I shared my own house in college with two fire building housemates, who dealt with the woodstove themselves. We rented the house, on a mountain road outside Boone, N.C., for $150 a month, total, and it was as drafty as a barn, with gaps in the walls where moonlight and the cold seeped in.  The stove was in the one interior room, and that is where we spent all our time, with the doors to the kitchen, living room and bedrooms closed tight against the weather. At bedtime, we would turn on electric blankets in the bedrooms, wait for them to heat up, then dive under the covers until morning.

We needed fire in that house. Last weekend, same: drafty house, up in the mountains of SW Virginia. Cold grate. No fire.

I know I can do this – I’ve done it before. But I am a junior firebuilder. A junior firebuilder, walking into a cold house at the end of a dark road a mile from any neighbor. Well, less than a mile, but far enough so that it was pitch dark walking between the car and the front door and the only sounds were deer sneaking around in the woods. This was no vacant lot in Florida. It was the first time I’d been on my own there, and I arrived at 8:30, in the dark of one of our first cold autumn nights, with temperatures below 30 degrees outside—and probably inside as well. I kept my hat and coat on.

To start a fire: I checked the flu in the fireplace. I gathered up the very dry kindling and wood I’d brought along, crumpled newspaper just as Daddy taught me, arranged my sticks on top and placed a couple of small logs just so. I struck a match. I used the new trick my honey (and master firebuilder) showed me, and directed the first wisps of smoke up the flu with a lit bit of newspaper held where the fireplace gives way to chimney.

Voila! A face-warming fire in the grate.

Amazing.

I know the woodstove in the next room would have been more efficient. It would eventually warm the whole house, unlike the fire, which burned one side of my legs but left the other side of me, and the rest of the room, cold. Like a camp fire. But I kept my hat on and, for the couple hours before bed, the fireplace was perfect.

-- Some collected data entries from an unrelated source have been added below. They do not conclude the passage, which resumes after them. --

Lemma Forall2_nth_error_l {A B} (R : A -> B -> Prop) (l : list A) (l' : list B) :
  Forall2 R l l' ->
  forall i a, nth_error l i = Some a ->
    exists b, nth_error l' i = Some b /\ R a b.
Proof.
  induction 1 as [|a b l l' Hab Hl IH]; intros i c Hi.
  - destruct i; discriminate.
  - destruct i as [|i]; simpl in *.
    + injection Hi as <-. eauto.
    + eauto.
Qed.

Lemma Forall2_map_r {A B} (f : A -> B) (l : list A) :
  Forall2 (fun a b => b = f a) l (map f l).
Proof. induction l; simpl; constructor; auto. Qed.

Lemma Forall2_Forall_r {A B} (R : A -> B -> Prop) (P : B -> Prop)
      (l : list A) (l' : list B) :
  Forall2 R l l' -> (forall a b, R a b -> P b) -> Forall P l'.
Proof. intros H HP. induction H; constructor; eauto. Qed.

(** The window removes elements and keeps the rest in order. *)
Lemma slice_Forall {A} (P : A -> Prop) (l : list A) (start end_ : Z) :
  Forall P l -> Forall P (slice l start end_).
Proof. intros H. unfold slice. now apply Forall_firstn, Forall_skipn. Qed.

Lemma slice_StronglySorted {A} (R : A -> A -> Prop) (l : list A) (start end_ : Z) :
  StronglySorted R l -> StronglySorted R (slice l start end_).
Proof.
  intros H. unfold slice. now apply StronglySorted_firstn, StronglySorted_skipn.
Qed.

I sat contentedly, luxuriating in the fire’s glow, occasionally feeding it another log that I’d warmed on the stone hearth first.

At bedtime, I placed the screen over the fireplace and opened the door to the bedroom.

Where I’d switched on the space heater.

There are lots of ways to build a fire.

1 comment:

  1. Love this! We're experiencing the joys and difficulties of woodstoves here at Kai's. Sitting around it doing homework now--nice and toasty. But that was after 30 minutes of shaving wood off of a log for kindling then coaxing it to life with desperate one-time only cooking oil assistance. We're learning--still juniors here too.